Stored data entries:
== Segment start ==

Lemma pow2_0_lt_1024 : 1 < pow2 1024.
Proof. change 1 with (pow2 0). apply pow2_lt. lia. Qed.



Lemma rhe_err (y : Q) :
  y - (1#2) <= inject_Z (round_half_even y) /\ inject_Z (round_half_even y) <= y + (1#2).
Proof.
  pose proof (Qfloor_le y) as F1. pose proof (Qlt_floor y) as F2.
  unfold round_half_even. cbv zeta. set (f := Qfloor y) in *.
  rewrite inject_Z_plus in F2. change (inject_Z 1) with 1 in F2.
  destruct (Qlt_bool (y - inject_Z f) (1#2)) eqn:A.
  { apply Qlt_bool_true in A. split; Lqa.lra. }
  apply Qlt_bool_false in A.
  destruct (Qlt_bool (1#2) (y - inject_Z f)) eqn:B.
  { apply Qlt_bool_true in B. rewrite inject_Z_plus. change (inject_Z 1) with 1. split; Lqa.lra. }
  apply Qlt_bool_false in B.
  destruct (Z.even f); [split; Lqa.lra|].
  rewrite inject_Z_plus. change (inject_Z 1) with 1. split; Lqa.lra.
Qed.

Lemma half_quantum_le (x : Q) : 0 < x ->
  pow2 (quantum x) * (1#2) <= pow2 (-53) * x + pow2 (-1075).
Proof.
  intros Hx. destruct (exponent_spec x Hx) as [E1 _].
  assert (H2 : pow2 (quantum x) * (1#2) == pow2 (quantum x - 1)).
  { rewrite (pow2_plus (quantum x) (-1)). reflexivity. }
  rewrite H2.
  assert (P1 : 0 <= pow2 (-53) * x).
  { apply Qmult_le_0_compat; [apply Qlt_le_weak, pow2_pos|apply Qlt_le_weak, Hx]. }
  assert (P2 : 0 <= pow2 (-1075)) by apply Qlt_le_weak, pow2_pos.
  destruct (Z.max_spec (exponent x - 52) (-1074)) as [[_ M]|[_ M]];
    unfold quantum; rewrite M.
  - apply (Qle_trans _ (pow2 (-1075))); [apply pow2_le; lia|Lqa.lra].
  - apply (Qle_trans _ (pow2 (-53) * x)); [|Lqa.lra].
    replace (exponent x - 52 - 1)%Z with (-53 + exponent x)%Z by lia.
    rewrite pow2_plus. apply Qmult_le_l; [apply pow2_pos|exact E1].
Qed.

== Segment end ==
== Segment start ==

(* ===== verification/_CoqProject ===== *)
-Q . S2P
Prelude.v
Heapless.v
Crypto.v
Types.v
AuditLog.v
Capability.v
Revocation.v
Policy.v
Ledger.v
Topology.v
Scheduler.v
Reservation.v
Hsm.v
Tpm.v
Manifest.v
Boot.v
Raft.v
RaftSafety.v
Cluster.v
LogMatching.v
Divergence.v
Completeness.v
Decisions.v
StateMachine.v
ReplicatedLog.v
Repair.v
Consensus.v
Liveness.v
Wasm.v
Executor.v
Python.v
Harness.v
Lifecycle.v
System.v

== Segment end ==

In the records above, find the line with "Lemma pow2_0_lt_1024 : 1 < pow2 1024."; write out exactly that line and each one after it, stopping after the line with "pose proof (Qfloor_le".

Lemma pow2_0_lt_1024 : 1 < pow2 1024.
Proof. change 1 with (pow2 0). apply pow2_lt. lia. Qed.



Lemma rhe_err (y : Q) :
  y - (1#2) <= inject_Z (round_half_even y) /\ inject_Z (round_half_even y) <= y + (1#2).
Proof.
  pose proof (Qfloor_le y) as F1. pose proof (Qlt_floor y) as F2.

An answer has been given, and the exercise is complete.